* [YOUR OBJECTIVE]: Please restate, word for word, each line from the one containing "Definition LinkFile (src" through the end of the entries below.

* [SOURCE RECORDS]:
(* ===== verification/S3Env.v ===== *)
(** * common/rocksdb_env_s3.{h,cpp}: the file system of backups on S3

    [S3Env] keeps a local copy of each file and the objects of a bucket.  Files are read
    locally, after a download when they are missing; they are written locally and reach
    S3 when they are renamed.  An assertion that fails is [Undefined].  The functions
    that only forward to the default environment and change nothing are left out. *)

From stdpp Require Import prelude gmap strings.
From Stdlib Require Import Ascii.
From S2P Require Import Prelude AdminUtils DirectIO S3Api S3Util.
From stdpp Require Import options.
#[local] Set Default Proof Using "Type*".
Import S3Util.

Module S3Env.

#[local] Notation "'let!' x := m 'in' k" := (res_bind m (λ x, k))
  (at level 10, x pattern, m at level 100, k at level 200).

(** s.find_last_of(c) *)
Fixpoint find_last_of (c : ascii) (s : string) : option nat :=
  match s with
  | EmptyString => None
  | String x s =>
    match find_last_of c s with
    | Some n => Some (S n)
    | None => if Ascii.eqb x c then Some 0 else None
    end
  end.

Record t := mkEnv { s3_key_prefix_ : string; local_directory_ : string; s3_util_ : S3Util.t }.

Section S3Env.
Context `{S3Client} `{LocalFS}.
Context (n_pages kPageSize : Z).
(** FLAGS_s3_direct_io *)
Context (s3_direct_io : bool).

Definition GetRelativePath (e : t) (absolute_path : string) : res string :=
  let n := String.length (s3_key_prefix_ e) + 1 in
  if (n <? String.length absolute_path)%nat
  then Done (String.substring n (String.length absolute_path - n) absolute_path) else Undefined.

Definition local_path (e : t) (fname : string) : res string :=
  let! path := GetRelativePath e fname in Done (local_directory_ e +:+ path).

(** [NewSequentialFile] and [NewRandomAccessFile], which differ in the kind of file: the
    status, what can be read, and the world. *)
Definition NewFile (e : t) (fname : string) (w : world) : res (EnvStatus * option (list Z) * world) :=
  let! local_full_path := local_path e fname in
  if bool_decide ((PosixOpen local_full_path (dsk w)).1 = OK) then
    let '(st, c) := PosixOpen local_full_path (dsk w) in Done (st, c, w)
  else
    match find_last_of "/" local_full_path with
    | None => Undefined
    | Some slash =>
      let '(created, d) := create_directories (String.substring 0 slash local_full_path) (dsk w) in
      let w := mkWorld (svc w) d in
      if negb created then Done (IOError, None, w)
      else
        let '(resp, w) := getObject n_pages kPageSize (s3_util_ e) fname local_full_path s3_direct_io w in
        if negb (bool_decide (Err resp = "")) then Done (IOError, None, w)
        else let '(st, c) := PosixOpen local_full_path (dsk w) in Done (st, c, w)
    end.

Definition NewSequentialFile := NewFile.
Definition NewRandomAccessFile := NewFile.

(** ** S3WritableFile *)

(** [local_file_] is false for a null pointer. *)
Record S3WritableFile := mkWritable { fname_ : string; s3_fname_ : string; status_ : EnvStatus; local_file_ : bool }.

Definition construct_writable (local_fname s3_fname : string) (w : world) : S3WritableFile * world :=
  let '(s, d) := PosixNewWritableFile local_fname (dsk w) in
  (mkWritable local_fname s3_fname s (bool_decide (s = OK)), mkWorld (svc w) d).

Definition Append (data : list Z) (f : S3WritableFile) (w : world) : res (EnvStatus * world) :=
  if bool_decide (status_ f = OK) && local_file_ f then
    let '(st, d) := PosixAppend (fname_ f) data (dsk w) in Done (st, mkWorld (svc w) d)
  else Undefined.

Definition Close (f : S3WritableFile) (w : world) : res (EnvStatus * S3WritableFile * world) :=
  if negb (local_file_ f) then Done (status_ f, f, w)
  else if negb (bool_decide (status_ f = OK)) then Undefined
  else
    let '(st, d) := PosixClose (fname_ f) (dsk w) in
    let w := mkWorld (svc w) d in
    if negb (bool_decide (st = OK)) then Done (st, f, w)
    else Done (OK, mkWritable (fname_ f) (s3_fname_ f) (status_ f) false, w).

Definition NewWritableFile (e : t) (fname : string) (w : world) : res (EnvStatus * option S3WritableFile * world) :=
  let! path := local_path e fname in
  let '(f, w) := construct_writable path fname w in
  if negb (bool_decide (status_ f = OK)) then Done (status_ f, None, w)
  else Done (OK, Some f, w).

(** ** The other functions *)

Definition NewDirectory (e : t) (name : string) (w : world) : res (EnvStatus * world) :=
  let! path := local_path e name in Done (PosixNewDirectory path (dsk w), w).

Definition FileExists (e : t) (fname : string) (w : world) : res (EnvStatus * world) :=
  let! path := local_path e fname in
  if bool_decide (PosixFileExists path (dsk w) = NotFound) then
    let! (resp, w) := listObjects (s3_util_ e) fname "" w in
    if negb (bool_decide (Err resp = "")) || bool_decide (Body resp = []) then Done (NotFound, w) else Done (OK, w)
  else Done (OK, w).

Definition ensure_ends_with_pathsep (s : string) : string :=
  match AdminUtils.back s with
  | Some c => if Ascii.eqb c "/" then s else s +:+ "/"
  | None => s
  end.

(** [result]: what the caller's vector holds. *)
Definition GetChildren (fuel : nat) (e : t) (path : string) (result : list string) (w : world) : res (EnvStatus * list string * world) :=
  let formated_path := ensure_ends_with_pathsep path in
  let! (resp, w) := listAllObjects fuel (s3_util_ e) formated_path "" w in
  if negb (bool_decide (Err resp = "")) then Done (IOError, result, w)
  else
    let trim v := String.substring (String.length formated_path) (String.length v - String.length formated_path) v in
    Done (OK, result ++ (trim <$> filter (λ v, String.prefix formated_path v) (Body resp).1), w).

Definition DeleteFile (e : t) (fname : string) (w : world) : res (EnvStatus * world) :=
  let '(resp, w) := deleteObject (s3_util_ e) fname w in
  if negb (bool_decide (Err resp = "")) then Done (IOError, w)
  else let! path := local_path e fname in
    let '(_, d) := PosixDeleteFile path (dsk w) in Done (OK, mkWorld (svc w) d).

Definition CreateDir (e : t) (name : string) (w : world) : res (EnvStatus * world) :=
  let! path := local_path e name in let '(st, d) := PosixCreateDir path (dsk w) in Done (st, mkWorld (svc w) d).
Definition CreateDirIfMissing (e : t) (name : string) (w : world) : res (EnvStatus * world) :=
  let! path := local_path e name in let '(st, d) := PosixCreateDirIfMissing path (dsk w) in Done (st, mkWorld (svc w) d).
Definition DeleteDir (e : t) (name : string) (w : world) : res (EnvStatus * world) :=
  let! path := local_path e name in let '(st, d) := PosixDeleteDir path (dsk w) in Done (st, mkWorld (svc w) d).

(** [GetFileSize] and [GetFileModificationTime]: the value is given when it is set. *)
Definition GetFileSize (e : t) (fname : string) (w : world) : res (EnvStatus * option Z * world) :=
  let! path := local_path e fname in
  if bool_decide (PosixFileExists path (dsk w) = OK) then
    let '(st, size) := PosixGetFileSize path (dsk w) in Done (st, Some size, w)
  else
    let '(meta_resp, w) := getObjectSizeAndModTime (s3_util_ e) fname w in
    match Body meta_resp !! "size" with
    | Some size => Done (OK, Some size, w)
    | None => Done (NotFound, None, w)
    end.

Definition GetFileModificationTime (e : t) (fname : string) (w : world) : res (EnvStatus * option Z * world) :=
  let! path := local_path e fname in
  if bool_decide (PosixFileExists path (dsk w) = OK) then
    let '(st, mtime) := PosixGetFileModificationTime path (dsk w) in Done (st, Some mtime, w)
  else
    let '(meta_resp, w) := getObjectSizeAndModTime (s3_util_ e) fname w in
    match Body meta_resp !! "last-modified" with
    | Some mtime => Done (OK, Some mtime, w)
    | None => Done (NotFound, None, w)
    end.

(** The loop of [RenameFile] over the files of a directory. *)
Fixpoint upload_children (e : t) (target local_target_path : string) (children : list string) (w : world) : EnvStatus * world :=
  match children with
  | [] => (OK, w)
  | file :: children =>
    if bool_decide (file = ".") || bool_decide (file = "..") then upload_children e target local_target_path children w
    else
      let '(copy_resp, w) := putObject (s3_util_ e) (target +:+ file) (local_target_path +:+ file) "" w in
      if negb (bool_decide (Err copy_resp = "")) then (IOError, w) else upload_children e target local_target_path children w
  end.

Definition RenameFile (e : t) (src target : string) (w : world) : res (EnvStatus * world) :=
  let! local_src_path := local_path e src in
  let! local_target_path := local_path e target in
  let '(st, d) := PosixRenameFile local_src_path local_target_path (dsk w) in
  let w := mkWorld (svc w) d in
  if negb (bool_decide (st = OK)) then Done (st, w)
  else if is_directory (dsk w) local_target_path then
    let '(st, children) := PosixGetChildren local_target_path (dsk w) in
    if negb (bool_decide (st = OK)) then Done (st, w)
    else Done (upload_children e target local_target_path children w)
  else
    let '(copy_resp, w) := putObject (s3_util_ e) target local_target_path "" w in
    if negb (bool_decide (Err copy_resp = "")) then Done (IOError, w) else Done (OK, w).

Definition LockFile (fname : string) (w : world) : EnvStatus * world := (OK, w).
Definition UnlockFile (w : world) : EnvStatus * world := (OK, w).
Definition LinkFile (src target : string) (w : world) : EnvStatus * world := (NotSupported, w).

(** ** Backup and restore *)

Section Laws.
Context `{!S3ClientLaws} `{!LocalFSLaws}.
Context (buffer : (0 < wrap32 (n_pages * kPageSize))%Z).

Lemma find_last_of_None c s : find_last_of c s = None → find_char c s = None.
Proof.
  induction s as [|x s IH]; cbn; [done|]. destruct (find_last_of c s); [done|]. destruct (Ascii.eqb x c); [done|].
  intros _. by rewrite IH.
Qed.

* [EXERCISE RESPONSE]:
Definition LinkFile (src target : string) (w : world) : EnvStatus * world := (NotSupported, w).

(** ** Backup and restore *)

Section Laws.
Context `{!S3ClientLaws} `{!LocalFSLaws}.
Context (buffer : (0 < wrap32 (n_pages * kPageSize))%Z).

Lemma find_last_of_None c s : find_last_of c s = None → find_char c s = None.
Proof.
  induction s as [|x s IH]; cbn; [done|]. destruct (find_last_of c s); [done|]. destruct (Ascii.eqb x c); [done|].
  intros _. by rewrite IH.
Qed.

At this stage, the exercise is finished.